Congress’s supercommittee, which is charged with cutting $1.5 trillion from the federal budget over the next decade, can’t prudently fulfill its mandate without tackling Medicare costs.
The federal health program for older Americans cost $469 billion in 2011, chewing up more than 12 percent of the federal budget. Its annual growth rate -- 4.7 percent per beneficiary during most of the past decade -- is unsustainable. The Urban Institute calculates that, without changes to the program, a couple turning 65 in 2030 is likely to collect $527,000 in benefits after having paid as little as $87,000 in Medicare taxes.
On the plus side, Medicare is inefficient enough that real savings are there to be had. Some involve trimming needless expenses at the margins. Others will require realignments in delivery of care and in payments to make the system smarter and to stretch the government’s dollars further.
The legislative record on reforming Medicare is riddled with false starts, as Congress approved future cuts in areas such as physician payments, only to postpone them as the day of reckoning drew near. If the supercommittee takes its job seriously, it will find dozens of ideas to choose from in making Medicare more efficient and less costly. Here are four.
First, buy prescription drugs more wisely. The Medicare drug-benefit program created in 2003 prevents the government from using its market clout to gain steep discounts on covered medicines. That’s foolish. The Department of Veterans Affairs buys drugs for 40 percent less than Medicare. Other nations, too, are price-savvy negotiators, yet their discounts haven’t destroyed the pharmaceutical industry. House Democrats calculate that bulk discounts could save the U.S. government $156 billion over 10 years. There is no excuse for leaving that money on the table.
Second, stop reimbursing hospitals for beneficiaries who fail to rustle up their copayments or deductibles. Private insurers don’t cover such shortfalls, so why should Medicare? According to last year’s National Commission on Fiscal Responsibility and Reform, the government could save $23 billion over 10 years by being stricter.

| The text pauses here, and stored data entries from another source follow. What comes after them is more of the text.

(** * Justified mosaic layout: a shallow embedding of [computeMosaicLayout]

    The development follows the TypeScript source of the collage component:
    [getAspectRatioFromUrl], [computeMosaicLayout] and the placement that
    [mountImgCollage] derives from a layout.

    JavaScript numbers are kept behind an interface ([JSNumber]): the layout
    code is written once against that interface, so that everything that
    only depends on the control flow of the code (which indices are emitted,
    how the loops unfold) is proved for every implementation of the
    arithmetic, floating point included.

    Numeric statements are proved for the instance of exact rational
    arithmetic ([QNumber]).  Rounding error, infinities and NaN are outside
    that instance: integers are parsed exactly, and where JavaScript would
    divide by zero the instance has a finite value of its own.  No
    division has a zero divisor for a positive container and positive
    measured ratios (the last theorem of the rational part), which is where
    the instance and the source agree up to rounding.

    The numbers of the source themselves are a third reading of the
    interface ([FloatNumber], binary64 with its rounding, infinities and
    NaN).  The code is evaluated in it where a statement of exact
    arithmetic does not survive the rounding.

    Around the layout, the development covers the component that uses it:
    the pointer handlers [render] attaches to a wrapper, the life of a
    mounted collage ([render], [loadMissingRatios], [update], [destroy]),
    [ensureBaseLayout], the attribute parsers of the entry script, and the
    layout of the first version of the component.  Strings that are taken
    apart are lists of one-byte code units; the positions and sizes a
    handler reads back from the style of a wrapper are the numbers that
    were written there. *)

From Stdlib Require Import String Ascii List Bool Arith Lia ZArith.
From Stdlib Require Import QArith Qabs Qminmax Qround.
From Stdlib Require Import Reals Qreals Psatz.
From Stdlib Require Floats.
Import ListNotations.
Close Scope R_scope.
Close Scope Q_scope.
Local Open Scope list_scope.

(** ** The number interface *)

Class JSNumber (num : Type) : Type := {
  num_zero : num;                       (* literal 0 *)
  num_one : num;                        (* literal 1 *)
  num_two : num;                        (* literal 2 *)
  num_default_ratio : num;              (* literal 1.5 *)
  num_of_nat : nat -> num;              (* a length or a parsed integer *)
  num_add : num -> num -> num;
  num_sub : num -> num -> num;
  num_mul : num -> num -> num;
  num_div : num -> num -> num;
  num_abs : num -> num;                 (* Math.abs *)
  num_round_sqrt : num -> num;          (* Math.round(Math.sqrt(x)) *)
  num_min : num -> num -> num;          (* Math.min *)
  num_max : num -> num -> num;          (* Math.max *)
  num_lt : num -> num -> bool;          (* a < b *)
  num_gt : num -> num -> bool;          (* a > b *)
  num_eq : num -> num -> bool;          (* a === b *)
  num_truthy : num -> bool              (* the operand test of || *)
}.

Declare Scope js_scope.
Delimit Scope js_scope with js.
Infix "+" := num_add : js_scope.
Infix "-" := num_sub : js_scope.
Infix "*" := num_mul : js_scope.
Infix "/" := num_div : js_scope.
Infix "<?" := num_lt : js_scope.
Infix ">?" := num_gt : js_scope.
Infix "=?" := num_eq : js_scope.

(** ** Exact rational arithmetic *)

Definition Qltb (a b : Q) : bool := negb (Qle_bool b a).

(** [Math.round (Math.sqrt x)]: [Math.round] rounds to the nearest integer,
    halves upwards, so the result is the largest integer [k] with
    [k - 1/2 <= sqrt x], that is with [2k - 1 <= sqrt (4x)]. *)
Definition Qround_sqrt (x : Q) : Q :=
  inject_Z ((Z.sqrt (Qfloor (4 * x)%Q) + 1) / 2).

#[export] Instance QNumber : JSNumber Q := {
  num_zero := 0%Q;
  num_one := 1%Q;
  num_two := 2%Q;
  num_default_ratio := (3 # 2)%Q;
  num_of_nat := fun n => inject_Z (Z.of_nat n);
  num_add := Qplus;
  num_sub := Qminus;
  num_mul := Qmult;
  num_div := Qdiv;
  num_abs := Qabs;
  num_round_sqrt := Qround_sqrt;
  num_min := Qmin;
  num_max := Qmax;
  num_lt := Qltb;
  num_gt := fun a b => Qltb b a;
  num_eq := Qeq_bool;
  num_truthy := fun a => negb (Qeq_bool a 0%Q)
}.

(** ** The numbers of the source: binary64

    JavaScript numbers are IEEE 754 binary64 values, and so are the
    primitive floats: sum, difference, product, quotient and square root
    are correctly rounded to the nearest value, ties to even, with
    infinities, signed zeros and NaN.  What the source takes from [Math]
    and from [parseInt] is written out here. *)

Module Binary64.

Definition float : Set := PrimFloat.float.

(** The number nearest to an integer: the value of an array length, and
    of the decimal digits [parseInt] reads (past its twentieth digit an
    engine may read zeros, which changes the last bits of the number at
    most; a number too large for binary64 is the infinity either way). *)
Definition of_Z (z : Z) : float :=
  FloatOps.SF2Prim
    (SpecFloat.binary_normalize FloatOps.prec FloatOps.emax z 0 false).

Definition of_nat (n : nat) : float := of_Z (Z.of_nat n).

(** [Math.round]: the nearest integer, halves towards plus infinity.  NaN,
    the infinities, the zeros and the numbers without a fractional part
    are returned as they are; for [m * 2^-p] the integer is the floor of
    [(2m + 2^p) / 2^(p+1)], and a result of zero keeps the sign of the
    argument. *)
Definition round (x : float) : float :=
  match FloatOps.Prim2SF x with
  | SpecFloat.S754_finite s m (Zneg p) =>
      let d := Z.pow_pos 2 p in
      let sm := if s then Z.opp (Zpos m) else Zpos m in
      let n := Z.div (2 * sm + d) (2 * d) in
      if Z.eqb n 0
      then (if s then PrimFloat.opp PrimFloat.zero else PrimFloat.zero)
      else of_Z n
  | _ => x
  end.

(** [Math.max] and [Math.min]: NaN if an argument is NaN, and the
    positive zero is the larger of the two zeros. *)
Definition max (a b : float) : float :=
  if PrimFloat.is_nan a || PrimFloat.is_nan b then PrimFloat.nan
  else if PrimFloat.ltb a b then b
  else if PrimFloat.ltb b a then a
  else match PrimFloat.classify a with
       | FloatClass.NZero => b
       | _ => a
       end.

Definition min (a b : float) : float :=
  if PrimFloat.is_nan a || PrimFloat.is_nan b then PrimFloat.nan
  else if PrimFloat.ltb a b then a
  else if PrimFloat.ltb b a then b
  else match PrimFloat.classify a with
       | FloatClass.PZero => b
       | _ => a
       end.

(** The falsy numbers are the two zeros and NaN. *)
Definition truthy (x : float) : bool :=
  negb (PrimFloat.eqb x PrimFloat.zero || PrimFloat.is_nan x).


End Binary64.

#[export] Instance FloatNumber : JSNumber Binary64.float | 10 := {
  num_zero := PrimFloat.zero;
  num_one := PrimFloat.one;
  num_two := PrimFloat.two;
  num_default_ratio :=                  (* 1.5 is 3/2 exactly *)
    PrimFloat.div (Binary64.of_nat 3) PrimFloat.two;
  num_of_nat := Binary64.of_nat;
  num_add := PrimFloat.add;
  num_sub := PrimFloat.sub;
  num_mul := PrimFloat.mul;
  num_div := PrimFloat.div;
  num_abs := PrimFloat.abs;
  num_round_sqrt := fun x => Binary64.round (PrimFloat.sqrt x);
  num_min := Binary64.min;
  num_max := Binary64.max;
  num_lt := PrimFloat.ltb;
  num_gt := fun a b => PrimFloat.ltb b a;
  num_eq := PrimFloat.eqb;
  num_truthy := Binary64.truthy
}.

(** ** The regular expression of [getAspectRatioFromUrl]

    A small backtracking matcher for the constructs the pattern uses:
    literals, a greedy starred or plussed character class, capture groups
    (not nested; numbered in the order they close), a greedy optional part
    and the end anchor.  Strings are sequences of one-byte code units, so
    the two line separators beyond a byte, which [.] also refuses, do not
    occur. *)

Module Regex.

Inductive cclass : Type :=
| Dot                                   (* .   any unit but a line end *)
| Digit.                                (* \d  0..9 *)

Inductive regex : Type :=
| Lit (l : list ascii)
| Star (c : cclass)
| Plus (c : cclass)
| Group (r : regex)
| Opt (r : regex)
| End
| Seq (r1 r2 : regex).
(** * The LangGraph RAG pipeline of [rag-chroma-db] (rag.py, api.py)

    A shallow embedding of the retrieval-augmented-generation engine:
    the context formatter [_format_context], the per-collection graph
    cache [get_graph] (a [functools.lru_cache] of size 8), the two node
    functions [retrieve] and [generate], the linear graph
    START -> retrieve -> generate -> END, the source projection
    [_format_sources] and the [/chat] handler. *)

From stdpp Require Import base strings gmap list pretty.

(** ** Python values and documents *)

(** Values a Chroma metadata dictionary holds, with [None]. *)
Inductive PyVal : Type :=
  | VNone
  | VStr (s : string)
  | VInt (z : Z)
  | VBool (b : bool).

(** [str(v)], as an f-string renders a value. *)
Definition py_str (v : PyVal) : string :=
  match v with
  | VNone => "None"
  | VStr s => s
  | VInt z => pretty z
  | VBool true => "True"
  | VBool false => "False"
  end.

(** [langchain_core.documents.Document]: the metadata attribute may be
    [None] or a dictionary. *)
Record Document : Type := mkDocument {
  page_content : string;
  metadata : option (gmap string PyVal)
}.

(** [doc.metadata or {}]: [None] and the empty dictionary are both falsy. *)
Definition metadata_or_empty (doc : Document) : gmap string PyVal :=
  match metadata doc with
  | Some m => m
  | None => ∅
  end.

(** [d.get(key, dflt)]. *)
Definition dict_get (d : gmap string PyVal) (key : string) (dflt : PyVal) : PyVal :=
  match d !! key with
  | Some v => v
  | None => dflt
  end.

(** The line feed of the Python literals. *)
Definition nl : string := String (Ascii.ascii_of_nat 10) "".

(** [sep.join(parts)]. *)
Fixpoint str_join (sep : string) (parts : list string) : string :=
  match parts with
  | [] => ""
  | [p] => p
  | p :: rest => p +:+ sep +:+ str_join sep rest
  end.

(** ** rag.py: the context formatter *)

Definition SYSTEM_PROMPT : string :=
  "You are a helpful RAG assistant. Use the provided context to answer the question. "
  +:+ "If the context does not contain the answer, say you don't know and suggest what to "
  +:+ "ingest to answer better.".

(** The body of the [for idx, doc in enumerate(docs, start=1)] loop:
    one f-string appended to [chunks]. *)
Definition format_chunk (idx : nat) (doc : Document) : string :=
  let source := dict_get (metadata_or_empty doc) "source" (VStr "unknown") in
  "[" +:+ pretty idx +:+ "] Source: " +:+ py_str source +:+ nl +:+ page_content doc.

(** The loop itself, threading the enumeration index and the list
    [chunks] it appends to. *)
Fixpoint format_loop (idx : nat) (docs : list Document) (chunks : list string)
  : list string :=
  match docs with
  | [] => chunks
  | doc :: rest => format_loop (S idx) rest (chunks ++ [format_chunk idx doc])
  end.

Definition _format_context (docs : list Document) : string :=
  match docs with
  | [] => ""
  | _ => str_join (nl +:+ nl) (format_loop 1 docs [])
  end.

Third, rework cost-sharing rules. Right now, Medicare asks seniors to pay too much for some catastrophic care and too little for some discretionary treatments. The fiscal responsibility commission spelled out a series of cost-sharing adjustments that include an across-the-board $500 deductible and an annual $7,500 cap on out-of-pocket expenses. These could discourage overtreatment and provide better catastrophic coverage, while saving $110 billion.
Fourth, re-examine Medicare’s eligibility age. Social Security has improved its solvency by gradually increasing the eligibility age for full benefits to 67 from 65, while continuing to offer limited coverage options for younger beneficiaries. Medicare should follow suit. The Congressional Budget Office estimates that an eligibility rise from age 65 to 67 in 2014 would save about $125 billion by 2021. A more gradual change would still yield sizable savings.
These steps alone won’t solve Medicare’s fiscal problems, which result from an aging population as well as the U.S.’s unique emphasis on aggressive, costly care in the late stages of life. However, there are plenty of other cost-saving ideas for the supercommittee to pursue. For example, some academic researchers argue that Medicare could trim costs almost 8 percent through competitive bidding on services.
It will take time to build public support for changes to a program that is vital to tens of millions of American families. Yet without aggressive restructuring and real cuts, Medicare could exhaust its trust fund as soon as 2024. When doctors treat tough diseases, they must often blend surgery, drugs, devices and other therapies as needed. Nursing Medicare back to financial health will require a similarly multifaceted approach.